Listed entries:
━━━━━━━━━━━━━━━━━━━━
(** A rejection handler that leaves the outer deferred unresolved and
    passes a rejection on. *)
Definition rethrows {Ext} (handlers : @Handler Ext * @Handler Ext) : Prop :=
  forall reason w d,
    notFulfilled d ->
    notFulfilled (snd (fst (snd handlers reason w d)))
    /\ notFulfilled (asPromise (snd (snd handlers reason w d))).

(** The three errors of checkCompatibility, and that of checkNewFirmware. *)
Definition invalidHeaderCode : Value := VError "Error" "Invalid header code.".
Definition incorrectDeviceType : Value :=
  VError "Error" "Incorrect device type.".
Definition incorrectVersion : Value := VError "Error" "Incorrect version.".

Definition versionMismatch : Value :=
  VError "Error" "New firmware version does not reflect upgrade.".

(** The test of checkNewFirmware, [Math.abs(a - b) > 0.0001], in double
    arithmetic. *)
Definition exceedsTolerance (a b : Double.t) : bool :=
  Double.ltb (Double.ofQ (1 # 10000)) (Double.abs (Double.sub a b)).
━━━━━━━━━━━━━━━━━━━━
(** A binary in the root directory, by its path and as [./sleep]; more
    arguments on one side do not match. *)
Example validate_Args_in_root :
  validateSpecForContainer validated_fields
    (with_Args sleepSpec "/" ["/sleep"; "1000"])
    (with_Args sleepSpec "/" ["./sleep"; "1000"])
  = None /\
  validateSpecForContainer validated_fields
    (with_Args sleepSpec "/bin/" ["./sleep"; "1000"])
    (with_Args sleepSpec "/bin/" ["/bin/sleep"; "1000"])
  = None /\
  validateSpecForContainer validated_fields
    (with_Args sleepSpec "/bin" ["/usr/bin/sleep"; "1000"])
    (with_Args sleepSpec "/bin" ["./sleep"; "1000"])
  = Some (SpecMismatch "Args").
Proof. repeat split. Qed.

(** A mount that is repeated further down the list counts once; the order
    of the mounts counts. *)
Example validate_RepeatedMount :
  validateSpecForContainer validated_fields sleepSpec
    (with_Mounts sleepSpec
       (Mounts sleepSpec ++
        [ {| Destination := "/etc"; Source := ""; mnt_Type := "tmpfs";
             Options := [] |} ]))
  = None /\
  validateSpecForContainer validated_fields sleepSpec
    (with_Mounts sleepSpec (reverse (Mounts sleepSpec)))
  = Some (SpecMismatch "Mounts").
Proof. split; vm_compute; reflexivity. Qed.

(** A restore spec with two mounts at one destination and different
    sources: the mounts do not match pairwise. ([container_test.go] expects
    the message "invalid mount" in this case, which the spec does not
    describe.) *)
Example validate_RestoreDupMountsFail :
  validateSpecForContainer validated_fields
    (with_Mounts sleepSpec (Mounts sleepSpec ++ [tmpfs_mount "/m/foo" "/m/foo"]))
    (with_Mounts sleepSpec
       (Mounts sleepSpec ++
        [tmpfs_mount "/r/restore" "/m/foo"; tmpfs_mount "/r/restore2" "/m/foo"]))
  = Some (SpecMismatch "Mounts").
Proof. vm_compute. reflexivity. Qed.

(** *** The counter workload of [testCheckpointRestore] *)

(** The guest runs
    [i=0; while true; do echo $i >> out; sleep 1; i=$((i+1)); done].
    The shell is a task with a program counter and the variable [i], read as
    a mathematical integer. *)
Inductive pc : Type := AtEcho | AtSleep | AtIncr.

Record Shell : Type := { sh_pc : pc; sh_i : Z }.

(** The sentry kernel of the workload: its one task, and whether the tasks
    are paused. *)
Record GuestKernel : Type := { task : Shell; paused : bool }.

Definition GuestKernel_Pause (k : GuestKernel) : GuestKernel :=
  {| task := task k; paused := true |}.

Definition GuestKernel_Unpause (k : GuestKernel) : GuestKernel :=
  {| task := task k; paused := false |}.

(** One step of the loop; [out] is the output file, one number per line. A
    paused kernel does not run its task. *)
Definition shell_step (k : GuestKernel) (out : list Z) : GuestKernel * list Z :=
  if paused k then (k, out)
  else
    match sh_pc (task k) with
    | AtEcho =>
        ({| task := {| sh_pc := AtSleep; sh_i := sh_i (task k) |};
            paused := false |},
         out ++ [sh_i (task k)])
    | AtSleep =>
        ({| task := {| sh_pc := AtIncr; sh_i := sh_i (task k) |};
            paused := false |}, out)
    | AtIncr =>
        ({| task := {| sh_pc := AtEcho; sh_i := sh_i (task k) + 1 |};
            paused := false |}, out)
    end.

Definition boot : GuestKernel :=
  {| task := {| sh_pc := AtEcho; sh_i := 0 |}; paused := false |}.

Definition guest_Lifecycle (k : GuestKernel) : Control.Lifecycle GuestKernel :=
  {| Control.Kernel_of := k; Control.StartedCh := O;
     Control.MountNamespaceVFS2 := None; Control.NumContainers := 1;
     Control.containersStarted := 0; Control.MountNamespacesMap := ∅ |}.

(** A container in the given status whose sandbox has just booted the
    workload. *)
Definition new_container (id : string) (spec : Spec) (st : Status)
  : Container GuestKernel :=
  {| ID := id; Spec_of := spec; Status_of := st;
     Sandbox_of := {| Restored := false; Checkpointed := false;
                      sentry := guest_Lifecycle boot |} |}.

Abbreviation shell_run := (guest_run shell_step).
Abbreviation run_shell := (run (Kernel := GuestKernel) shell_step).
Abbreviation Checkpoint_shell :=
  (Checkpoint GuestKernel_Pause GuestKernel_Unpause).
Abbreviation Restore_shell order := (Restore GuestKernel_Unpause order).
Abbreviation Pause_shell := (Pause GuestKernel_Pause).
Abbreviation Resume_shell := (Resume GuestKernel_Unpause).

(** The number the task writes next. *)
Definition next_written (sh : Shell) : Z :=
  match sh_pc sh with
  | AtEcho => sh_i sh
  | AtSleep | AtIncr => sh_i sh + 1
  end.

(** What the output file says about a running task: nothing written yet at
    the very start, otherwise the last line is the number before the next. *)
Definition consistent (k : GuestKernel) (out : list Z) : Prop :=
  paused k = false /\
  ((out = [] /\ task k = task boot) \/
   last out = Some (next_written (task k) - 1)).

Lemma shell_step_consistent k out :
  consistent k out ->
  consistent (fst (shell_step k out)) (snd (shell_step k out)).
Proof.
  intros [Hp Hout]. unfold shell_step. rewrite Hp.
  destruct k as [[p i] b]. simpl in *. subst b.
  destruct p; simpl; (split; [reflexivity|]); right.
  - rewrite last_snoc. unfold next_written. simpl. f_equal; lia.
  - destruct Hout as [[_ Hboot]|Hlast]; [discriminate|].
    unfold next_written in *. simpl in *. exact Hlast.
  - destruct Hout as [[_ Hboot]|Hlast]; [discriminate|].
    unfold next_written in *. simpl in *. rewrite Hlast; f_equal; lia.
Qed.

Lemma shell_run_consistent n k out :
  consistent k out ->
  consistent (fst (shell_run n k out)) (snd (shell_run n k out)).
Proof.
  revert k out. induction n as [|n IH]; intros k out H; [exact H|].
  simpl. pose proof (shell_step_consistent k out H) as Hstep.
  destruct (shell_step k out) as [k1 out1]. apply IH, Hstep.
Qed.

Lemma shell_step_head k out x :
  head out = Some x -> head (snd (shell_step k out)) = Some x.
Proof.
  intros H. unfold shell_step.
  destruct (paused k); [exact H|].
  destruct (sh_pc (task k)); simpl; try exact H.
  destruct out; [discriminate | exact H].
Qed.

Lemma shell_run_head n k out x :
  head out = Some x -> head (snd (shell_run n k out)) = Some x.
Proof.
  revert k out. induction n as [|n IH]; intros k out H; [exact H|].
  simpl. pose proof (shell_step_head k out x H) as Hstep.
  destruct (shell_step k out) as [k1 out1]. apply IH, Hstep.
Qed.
━━━━━━━━━━━━━━━━━━━━
Starting at the line that contains "(** The test" and stopping after the line that contains "Double.ltb (Double.ofQ (1", write out every line exactly as it appears above, and no other line.

(** The test of checkNewFirmware, [Math.abs(a - b) > 0.0001], in double
    arithmetic. *)
Definition exceedsTolerance (a b : Double.t) : bool :=
  Double.ltb (Double.ofQ (1 # 10000)) (Double.abs (Double.sub a b)).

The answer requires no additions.